Dans l’ensemble musulman, la nécessité pour certains empires (comme les Ottomans ou les Ayyoubides de Saladin) de s’appuyer sur de fidèles serviteurs fait que les plus hautes responsabilités étatiques (civiles et militaires) sont dans les mains d’esclaves. Ceux-ci peuvent même après quelques générations s’affranchir tant de leur esclavage que de l’autorité politique des descendants des maîtres de l’empire d’origine. L’histoire connaît bien la place que prirent en Égypte les mamelouks pour près de 1 000 ans, dès le temps des Abbassides jusqu’à leur massacre en 1811 par Méhémet-Ali à l’issue d’un festin au Caire (le peintre Horace Vernet a traité du sujet dans un tableau assez connu).

S’il ne s’agit pas de nier les profits que firent certains Européens en faisant travailler les noirs en Afrique, il serait bon que certains partisans d’un génocide noir méditent, afin de ne pas entretenir un ressentiment dans une unique direction, sur en particulier un passage de la page 67 :

« Comme dans beaucoup d’autres lieux, les esclaves africains apparaissent comme une conséquence des conflits marquant les relations entre groupes : à leur issue, les vainqueurs disposent d’une masse de captifs. Ils conservent les femmes et, en revanche massacrent les autres ; dans cette perspective, les esclaves sont les chanceux qui ont pu survivre. Ensuite, le système tend à se reproduire – avec une situation à l’amérindienne -, puisque les vaincus deviennent tributaires et doivent régulièrement fournir un certain nombre d’esclaves qu’ils vont chercher sur les marges frontalières. (…) Dès le VIIe siècle, il y a des razzias, qui permettent d’alimenter les marchés et d’échanger les esclaves contre le cuivre, le sel et les textiles » ?

Bien entendu le terme "chanceux", ne peut à notre avis, être attribué à ceux qui vont faire le voyage transatlantique dans les conditions habituelles des XVIe, XVIIe et XVIIIe siècle et on connaît entre autres de nombreuses tentatives de suicide de ces transportés. Même si le commerce triangulaire constitue un appel d’air et entraîne un développement de la capture d’esclaves, cette pratique est bien antérieure à la Renaissance et ce sont bien certaines tribus africaines qui fournissent aux Européens leurs congénères.

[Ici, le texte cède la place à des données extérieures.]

(* ===== verification/DkgRun.v ===== *)
(** * Runs of the distributed key generation

    The network of [SetupDKG] instances ([Dkg.SetupDKG.step]) refines the
    specification of [Dkg.v], a growing set of messages that were read: [sim]
    is the relation, [reads] what one delivery must do, one lemma per kind of
    message.  From it follow that no run panics, that all runs end, and what
    the nodes hold at the end. *)
From S2P Require Import Prelude Suite Tree Reencrypt Dkg.
Local Open Scope Z_scope.

(** ** The protocol refines the specification *)

Section refinement.
Import SetupDKG.
Context {S : Suite} {U : UuidLib} {D : DkgLib S} {DL : DkgLaws D}.
Context (r : Rosters.Roster) (w : bool) (rnds : list Stream).

Definition insts : list SetupDKG := imap (NewSetupDKG r) rnds.
Definition keys : list Point := (λ o, (keypair o).2) <$> insts.

(** The polynomial the generator of node [k] will draw. *)
Definition poly_of (k : nat) : list Scalar :=
  match insts !! k with
  | Some o =>
      match (NewDistKeyGenerator (keypair o).1 (Some <$> keys) (random o) 2).1 with
      | Ret g => v_poly (view g)
      | _ => []
      end
  | None => []
  end.

(** What the whole development of a run needs. *)
Record good_setup : Prop := {
  good_size : (2 <= length rnds)%nat;
  good_roster : length (Rosters.List r) = length rnds;
  good_distinct : Rosters.distinct r;
  good_keys : distinct_keys keys;
}.

Local Abbreviation n := (length rnds).

(** The messages to [k], by kind. *)
Definition others (k : nat) : list nat := filter (λ i, i ≠ k) (seq 0 n).
Definition to_deals (k : nat) : list Tag := (λ i, TDeal i k) <$> others k.
Definition to_resps (k : nat) : list Tag :=
  seq 0 n ≫= λ j, (λ i, TResp i j k) <$> others j.
Definition to_commits (k : nat) : list Tag := (λ i, TCommit i k) <$> seq 0 n.
Definition replies : list Tag := TReply <$> seq 1 (n - 1).
Definition wait_replies : list Tag := TWaitR <$> seq 1 (n - 1).

(** Whether a message was sent, when [C] has been read and the nodes in [K]
    have sent their commits. *)
Definition sent (C : list Tag) (K : list nat) (t : Tag) : Prop :=
  match t with
  | TInit k => (0 < k < n)%nat
  | TReply k => (0 < k < n)%nat ∧ TInit k ∈ C
  | TStart k => (k < n)%nat ∧ ∀ t, t ∈ replies → t ∈ C
  | TDeal i k => (i < n)%nat ∧ (k < n)%nat ∧ i ≠ k ∧ TStart i ∈ C
  | TResp i j k => (k < n)%nat ∧ TDeal i j ∈ C
  | TCommit i k => (k < n)%nat ∧ i ∈ K
  | TWaitS k => w = true ∧ (0 < k < n)%nat ∧ ∀ t, t ∈ to_commits 0 → t ∈ C
  | TWaitR k => TWaitS k ∈ C
  end.

(** Whether the receiver has reached the receive for it. *)
Definition gate (C : list Tag) (t : Tag) : Prop :=
  match t with
  | TDeal i k => TStart k ∈ C
  | TResp i j k => TStart k ∈ C ∧ ∀ t, t ∈ to_deals k → t ∈ C
  | TCommit i k =>
      TStart k ∈ C ∧ (∀ t, t ∈ to_deals k → t ∈ C) ∧ (∀ t, t ∈ to_resps k → t ∈ C)
  | TWaitS k =>
      TStart k ∈ C ∧ (∀ t, t ∈ to_deals k → t ∈ C) ∧ (∀ t, t ∈ to_resps k → t ∈ C) ∧
      (∀ t, t ∈ to_commits k → t ∈ C)
  | _ => True
  end.

Definition dest (t : Tag) : nat :=
  match t with
  | TInit k | TStart k | TDeal _ k | TResp _ _ k | TCommit _ k | TWaitS k => k
  | TReply _ | TWaitR _ => 0
  end.

(** A message in flight bears a name. *)
Definition matches (e : nat * Msg) (t : Tag) : Prop :=
  e.1 = dest t ∧
  match t, e.2 with
  | TInit _, Init w' => w' = w
  | TReply j, InitReply from p => from = j ∧ keys !! j = Some p
  | TStart _, StartDeal ps thr => ps = Some <$> keys ∧ thr = 2
  | TDeal i k, Deal d => valid_deal keys i k (poly_of i) d
  | TResp i j k, Response x => valid_resp keys i j x
  | TCommit i k, SecretCommit c => valid_commit keys i (poly_of i) c
  | TWaitS _, WaitSetup => True
  | TWaitR j, WaitReply from => from = j
  | _, _ => False
  end.

(** Where [Dispatch] of node [k] is. *)
Definition expected_pc (C : list Tag) (k : nat) : Pc :=
  if decide (TStart k ∉ C) then AtStartDeal
  else match remaining C (to_deals k) with
  | Datatypes.S m => AtDeal (Datatypes.S m)
  | O => match remaining C (to_resps k) with
  | Datatypes.S m => AtResponse (Datatypes.S m)
  | O => match remaining C (to_commits k) with
  | Datatypes.S m => AtSecretCommit (Datatypes.S m)
  | O =>
      if negb w then Returned
      else if decide (k = 0%nat)
      then match remaining C wait_replies with O => Returned | _ => AtWaitReply end
      else if decide (TWaitS k ∈ C) then Returned else AtWaitSetup
  end end end.

Record node_ok (C : list Tag) (K : list nat) (k : nat) (o0 : SetupDKG) (nd : Node) : Prop := {
  n_me : me (inst nd) = k;
  n_roster : roster (inst nd) = r;
  n_threshold : Threshold (inst nd) = 2;
  n_nodes : nodes (inst nd) = n;
  n_keypair : keypair (inst nd) = keypair o0;
  n_wait : k = 0%nat ∨ TInit k ∈ C → Wait (inst nd) = w;
  n_start : TStart k ∉ C → random (inst nd) = random o0;
  n_length : TStart k ∉ C → length (publics (inst nd)) = n;
  n_publics : TStart k ∈ C → publics (inst nd) = Some <$> keys;
  n_dkg : TStart k ∈ C → ∃ g, DKG (inst nd) = Some g ∧ knows keys poly_of C k g;
  n_commit : commit (inst nd) = bool_decide (k ∈ K);
  n_pc : pc nd = expected_pc C k;
  n_init_queue : k = 0%nat → remaining C replies ≠ 0%nat →
    (length (init_queue nd) + remaining C replies = n - 1)%nat ∧
    (∀ j p, (j, p) ∈ init_queue nd → TReply j ∈ C ∧ keys !! j = Some p) ∧
    (∀ j, TReply j ∈ C → j ∈ (init_queue nd).*1);
  n_wait_queue : k = 0%nat → remaining C wait_replies ≠ 0%nat →
    (length (wait_queue nd) + remaining C wait_replies = n - 1)%nat;
  n_done : pc nd = Returned → Done (inst nd) = true;
}.

(** Invariants of the specification. *)
Record coherent (C : list Tag) (K : list nat) : Prop := {
  s_closed t : t ∈ C → sent C K t ∧ gate C t;
  s_committed k : k ∈ K → (k < n)%nat ∧ TStart k ∈ C;
  s_commits k : (k < n)%nat → TStart k ∈ C →
    (∀ j, (j < n)%nat → j ≠ k → TResp k j k ∈ C) → k ∈ K;
}.

(** The refinement relation. *)
Record sim (C : list Tag) (K : list nat) (net : Net) : Prop := {
  s_length : length (net_nodes net) = n;
  s_nodes k nd : net_nodes net !! k = Some nd →
    ∃ o0, insts !! k = Some o0 ∧ node_ok C K k o0 nd;
  s_bag : ∃ ts, NoDup ts ∧ Forall2 matches (net_msgs net) ts ∧
    ∀ t, t ∈ ts ↔ sent C K t ∧ t ∉ C;
  s_nodup : NoDup C;
  s_coherent : coherent C K;
}.

(** *** Counting *)

Lemma elem_of_others k i : i ∈ others k ↔ (i < n)%nat ∧ i ≠ k.
Proof. unfold others. rewrite list_elem_of_filter, elem_of_seq. lia. Qed.
Lemma length_others k : (k < n)%nat → length (others k) = (n - 1)%nat.
Proof.
  intros Hk. unfold others.
  replace (seq 0 n) with (seq 0 (k + Datatypes.S (n - k - 1))) by (f_equal; lia).
  rewrite seq_app, filter_app. cbn [seq].
  rewrite filter_cons_False by lia.
  rewrite !filter_all by (intros x Hx%elem_of_seq; lia).
  rewrite length_app, !length_seq. lia.
Qed.
Lemma NoDup_others k : NoDup (others k).
Proof. apply NoDup_filter, NoDup_seq. Qed.

Lemma elem_of_to_deals k t : t ∈ to_deals k ↔ ∃ i, t = TDeal i k ∧ (i < n)%nat ∧ i ≠ k.
Proof.
  unfold to_deals. rewrite list_elem_of_fmap. setoid_rewrite elem_of_others. done.
Qed.
Lemma elem_of_to_resps k t :
  t ∈ to_resps k ↔ ∃ i j, t = TResp i j k ∧ (i < n)%nat ∧ (j < n)%nat ∧ i ≠ j.
Proof.
  unfold to_resps. rewrite list_elem_of_bind. setoid_rewrite list_elem_of_fmap.
  setoid_rewrite elem_of_others. setoid_rewrite elem_of_seq. split.
  - intros (j & (i & -> & Hi & Hij) & Hj). exists i, j. split; [done|lia].
  - intros (i & j & -> & Hi & Hj & Hij). exists j. split; [|lia]. exists i. done.
Qed.
Lemma elem_of_to_commits k t : t ∈ to_commits k ↔ ∃ i, t = TCommit i k ∧ (i < n)%nat.
Proof.
  unfold to_commits. rewrite list_elem_of_fmap. setoid_rewrite elem_of_seq.
  split; intros (i & -> & Hi); exists i; (split; [done|lia]).
Qed.
Lemma elem_of_replies t : t ∈ replies ↔ ∃ i, t = TReply i ∧ (0 < i < n)%nat.
Proof.
  unfold replies. rewrite list_elem_of_fmap. setoid_rewrite elem_of_seq.
  split; intros (i & -> & Hi); exists i; (split; [done|lia]).
Qed.
Lemma elem_of_wait_replies t : t ∈ wait_replies ↔ ∃ i, t = TWaitR i ∧ (0 < i < n)%nat.
Proof.
  unfold wait_replies. rewrite list_elem_of_fmap. setoid_rewrite elem_of_seq.
  split; intros (i & -> & Hi); exists i; (split; [done|lia]).
Qed.

Lemma NoDup_to_deals k : NoDup (to_deals k).
Proof. apply NoDup_fmap_2_strong; [intros ?? _ _ [= ->]; done|apply NoDup_others]. Qed.
Lemma NoDup_to_commits k : NoDup (to_commits k).
Proof. apply NoDup_fmap_2_strong; [intros ?? _ _ [= ->]; done|apply NoDup_seq]. Qed.
Lemma NoDup_replies : NoDup replies.
Proof. apply NoDup_fmap_2_strong; [intros ?? _ _ [= ->]; done|apply NoDup_seq]. Qed.
Lemma NoDup_wait_replies : NoDup wait_replies.
Proof. apply NoDup_fmap_2_strong; [intros ?? _ _ [= ->]; done|apply NoDup_seq]. Qed.

Lemma to_resps_shape k m l :
  NoDup l → (∀ j, j ∈ l → (j < n)%nat) → m = length l →
  let R := l ≫= λ j, (λ i, TResp i j k) <$> others j in
  NoDup R ∧ length R = (m * (n - 1))%nat.
Proof.
  intros Hl Hb ->. induction l as [|j l IH]; cbn; [split; [constructor|done]|].
  apply NoDup_cons in Hl as [Hj Hl]. destruct IH as [IHd IHl]; [done|set_solver|].
  split.
  - apply NoDup_app. split; [|split; [|done]].
    + apply NoDup_fmap_2_strong; [intros ?? _ _ [= ->]; done|apply NoDup_others].
    + intros t (i & -> & _)%list_elem_of_fmap (j' & Ht & Hj')%list_elem_of_bind.
      apply list_elem_of_fmap in Ht as (? & [= _ <-] & _). done.
  - rewrite length_app, length_fmap, length_others, IHl by (apply Hb; set_solver). lia.
Qed.
Lemma NoDup_to_resps k : NoDup (to_resps k).
Proof.
  apply (to_resps_shape k (length (seq 0 n))); [apply NoDup_seq| |done].
  intros j Hj%elem_of_seq. lia.
Qed.
Lemma length_to_resps k : length (to_resps k) = (n * (n - 1))%nat.
Proof.
  rewrite <-(length_seq n 0) at 1. apply to_resps_shape; [apply NoDup_seq| |by rewrite !length_seq].
  intros j Hj%elem_of_seq. lia.
Qed.
Lemma length_to_deals k : (k < n)%nat → length (to_deals k) = (n - 1)%nat.
Proof. intros Hk. unfold to_deals. rewrite length_fmap. by apply length_others. Qed.
Lemma length_to_commits k : length (to_commits k) = n.
Proof. unfold to_commits. by rewrite length_fmap, length_seq. Qed.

On attendrait toutefois de la part d’un historien professionnel qu’il nous aide à trier la part de la propagande et de la réalité autour du cannibalisme. Le titre de sa partie de chapitre intitulé "boucherie humaine" se contente de citer des phrases d'un voyageur, de surcroît commerçant puis gentilhomme au service d’un roi africain d’une partie des rives du Congo Àlvaro (ou Àlvare Ier), allié des Portugais, sans les commenter :

« (au sujet du peuple des Anziques) Leurs boucheries sont fournies en chair humaine, comme les nôtres le sont de viande de bœuf ou d’autres animaux. En effet, ils mangent les ennemis qu’ils réussissent à capturer au cours d’une guerre. Quand à leurs esclaves, ils les vendent s’ils peuvent en obtenir un prix élevé ; sinon ils les livrent à des bouchers qui les dépècent et les vendent comme viande à rôtir ou à bouillir. (…) certains (hommes libres) se livrent eux-mêmes à la boucherie (…). Sans doute y a-t-il beaucoup de peuples qui se nourrissent de chair humaine – ainsi ceux des Indes orientales, du Brésil et d’ailleurs- mais du moins ce sont leurs adversaires, leurs ennemis qu’ils mangent, alors que les Anziques mangent aussi bien leurs amis, leurs vassaux, leurs parents, ce qui est une pratique dont on n’a pas d’autre exemple ».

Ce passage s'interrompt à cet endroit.